## Raw data

Lemma parseScalar_text s v str : scalar_text s v = Some str -> scalar_fits s v -> parseScalar s str = inl v.
Proof.
  destruct s as [|size|size| | | | |]; cbn [scalar_text scalar_fits parseScalar scalar_val] in *; try done; intros [= <-] Hf.
  - done.
  - rewrite ParseInt_Itoa by apply int_bits_pos. by rewrite decide_True.
  - rewrite ParseUint_Itoa; [done|apply int_bits_pos|done].
  - by destruct v.
Qed.

Lemma isEmptyString_false str : isEmptyString str = false ->
  String.eqb str "" = false /\ String.eqb str "null" = false /\ String.eqb str "<nil>" = false.
Proof. unfold isEmptyString. by intros [[? ?]%orb_false_iff ?]%orb_false_iff. Qed.

Lemma FromString_plain t v str :
  isEmptyString str = false -> text_of t v = Some str -> fits t v -> FromString t str = inl v.
Proof.
  intros Hp Htext Hfits. destruct (isEmptyString_false str Hp) as (E1 & E2 & E3). unfold FromString. rewrite E1, E2, E3.
  destruct t as [s|s| | | |]; cbn [text_of fits go_val] in *.
  - by rewrite (parseScalar_text s v str Htext Hfits).
  - destruct v as [v|]; [by rewrite (parseScalar_text s v str Htext Hfits)|]. by injection Htext as <-.
  - by rewrite Htext.
  - destruct v as [rs|]; [|done]. assert (str = string_of (encodeRunes rs)) as -> by congruence. by rewrite runesOf_encoded.
  - by rewrite Htext.
  - done.
Qed.

(** What the empty text stands for: a slice or a builder with nothing in it,
    and else the empty value. *)
Definition empty_read (t : GoType) : go_val t :=
  match t return go_val t with
  | GBytes | GBuilder => Some ""
  | GRunes => Some []
  | t => empty_val t
  end.

(** C36: FromString reads back what a value is written as, at every type of its
    switch whose text is its own: integers of every width, signed and
    unsigned, booleans, strings, bytes, builders, runes as UTF-8, and pointers
    to them. At every type at all, floats, complex numbers and those left to
    encoding/json among them, the texts that stand for nothing are never
    parsed: [null] and [<nil>] are read as the empty value, a nil slice, builder
    or pointer, and the empty text as that too, except that it is a slice or a
    builder with nothing in it rather than a nil one. *)
Theorem FromString_reads_back (t : GoType) :
  (forall v str, text_of t v = Some str -> fits t v -> isEmptyString str = false \/ v = empty_val t ->
     FromString t str = inl v) /\
  FromString t "null" = inl (empty_val t) /\ FromString t "<nil>" = inl (empty_val t) /\ FromString t "" = inl (empty_read t).
Proof.
  split; [|repeat split; by destruct t]. intros v str Htext Hfits Hplain.
  destruct (isEmptyString str) eqn:Hp; [|by apply FromString_plain]. destruct Hplain as [?| ->]; [done|].
  unfold isEmptyString in Hp. rewrite !orb_true_iff, !String.eqb_eq in Hp. destruct Hp as [[-> | ->] | ->]; [|done..].
  by destruct t as [[]|[]| | | |].
Qed.

(** No integer is misread: the decimal text of any integer is read at an
    integer type of any width as that integer if it fits, and else refused,
    with the range error of strconv (an unsigned type refuses the sign as a
    syntax error); nothing wraps around. *)
Theorem FromString_exact (signed : bool) (size : IntSize) (z : Z) :
  FromString (GScalar (if signed then GInt size else GUint size)) (Itoa z)
  = match signed return go_val (GScalar (if signed then GInt size else GUint size)) + string with
    | true => if decide (in_s (int_bits size) z) then inl z
              else inr (errFailedToConvertStringToType (GScalar (GInt size)) (numError "ParseInt" (Itoa z) ErrRange))
    | false => if decide (in_u (int_bits size) z) then inl z
               else inr (errFailedToConvertStringToType (GScalar (GUint size))
                           (numError "ParseUint" (Itoa z) (if z <? 0 then ErrSyntax else ErrRange)))
    end.
Proof.
  destruct (isEmptyString_false (Itoa z) (isEmptyString_Itoa z)) as (E1 & E2 & E3). pose proof (int_bits_pos size) as Hw.
  destruct signed; unfold FromString; rewrite E1, E2, E3; cbn [parseScalar].
  - rewrite ParseInt_Itoa by done. by case_decide.
  - destruct (Z.ltb_spec z 0) as [Hneg|Hpos].
    + rewrite decide_False by (unfold in_u; lia). rewrite <- (Z.opp_involutive z), Itoa_neg by lia. reflexivity.
    + unfold in_u. case_decide; [by rewrite ParseUint_Itoa|]. by rewrite ParseUint_Itoa_overflow by lia.
Qed.

(** The conversions that the other files use are instances. *)
Lemma FromString_string_is s : FromStringOrEmpty (GScalar GString) s = FromString_string s.
Proof.
  unfold FromStringOrEmpty, FromString, FromString_string, isEmptyString.
  destruct (String.eqb_spec s "") as [->|]; [done|]. destruct (String.eqb_spec s "null"); [done|]. by destruct (String.eqb_spec s "<nil>").
Qed.
Lemma FromString_string_ptr_is s : FromStringOrEmpty (GPtr GString) s = FromString_string_ptr s.
Proof.
  unfold FromStringOrEmpty, FromString, FromString_string_ptr, isEmptyString.
  destruct (String.eqb_spec s "") as [->|]; [done|]. destruct (String.eqb_spec s "null"); [done|]. by destruct (String.eqb_spec s "<nil>").
Qed.

Context `{JSONPath}.
Lemma GetByJSONPath_string_is p template : GetByJSONPath (GScalar GString) p template = GetByJSONPath_string p template.
Proof. unfold GetByJSONPath, GetByJSONPath_string. destruct (jsonpath p template); [apply FromString_string_is|done]. Qed.
Lemma GetByJSONPath_string_ptr_is p template : GetByJSONPath (GPtr GString) p template = GetByJSONPath_string_ptr p template.
Proof. unfold GetByJSONPath, GetByJSONPath_string_ptr. destruct (jsonpath p template); [apply FromString_string_ptr_is|done]. Qed.

Lemma GetByJSONPath_int_ptr_is p template : GetByJSONPath (GPtr (GInt SNative)) p template = GetByJSONPath_int_ptr p template.
Proof.
  unfold GetByJSONPath, GetByJSONPath_int_ptr. destruct (jsonpath p template) as [s|]; [|done].
  unfold FromString_signed_ptr, FromStringOrEmpty, FromString, isEmptyString.
  destruct (String.eqb s ""); [done|]. destruct (String.eqb s "null"); [done|]. destruct (String.eqb s "<nil>"); [done|].
  cbn [parseScalar int_bits]. by destruct (ParseInt s 64).
Qed.
Lemma GetByJSONPath_float_ptr_is p template : GetByJSONPath (GPtr GFloat64) p template = GetByJSONPath_float_ptr p template.
Proof.
  unfold GetByJSONPath, GetByJSONPath_float_ptr. destruct (jsonpath p template) as [s|]; [|done].
  unfold FromString_float_ptr, FromStringOrEmpty, FromString, isEmptyString.
  destruct (String.eqb s ""); [done|]. destruct (String.eqb s "null"); [done|]. destruct (String.eqb s "<nil>"); [done|].
  cbn [parseScalar]. by destruct (ParseFloat s).
Qed.
Lemma GetByJSONPath_bool_ptr_is p template : GetByJSONPath (GPtr GBool) p template = GetByJSONPath_bool_ptr p template.
Proof.
  unfold GetByJSONPath, GetByJSONPath_bool_ptr. destruct (jsonpath p template) as [s|]; [|done].
  unfold FromString_bool_ptr, FromStringOrEmpty, FromString, isEmptyString.
  destruct (String.eqb s ""); [done|]. destruct (String.eqb s "null"); [done|]. destruct (String.eqb s "<nil>"); [done|].
  cbn [parseScalar]. by destruct (ParseBool s).
Qed.
End Reading.

(** ** Examples *)
#[local] Instance no_floats : FloatText := fun _ => inr "invalid syntax".
#[local] Instance no_floats32 : Float32Text := fun _ => inr "invalid syntax".
#[local] Instance no_complex : ComplexText := {| ParseComplex64 _ := inr "invalid syntax"; ParseComplex128 _ := inr "invalid syntax" |}.

(** Of the repository's own tests (string_test.go). *)
Example invalid_int8_ptr :
  FromString (GPtr (GInt S8)) "invalid"
  = inr ("failed to convert string to type *int8: strconv.ParseInt: parsing " +:+ Quote "invalid" +:+ ": invalid syntax").
Proof. reflexivity. Qed.
Example empty_bytes : FromString GBytes "" = inl (Some "") /\ FromString GRunes "" = inl (Some []) /\ FromString (GPtr GString) "" = inl None.
Proof. done. Qed.

(** A euro sign, and a byte that begins no encoding. *)
Example runes_mixed : runesOf (string_of [226; 130; 172; 255; 65]) = [8364; RuneError; 65].
Proof. vm_compute. reflexivity. Qed.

## Your assignment
Retype only the stretch of lines above starting at the one with "FromString (GScalar (if" and stopping at the one with "(in_s (int_bits size) z) then inl z", exactly as written, with both kept.

## Exercise response
  FromString (GScalar (if signed then GInt size else GUint size)) (Itoa z)
  = match signed return go_val (GScalar (if signed then GInt size else GUint size)) + string with
    | true => if decide (in_s (int_bits size) z) then inl z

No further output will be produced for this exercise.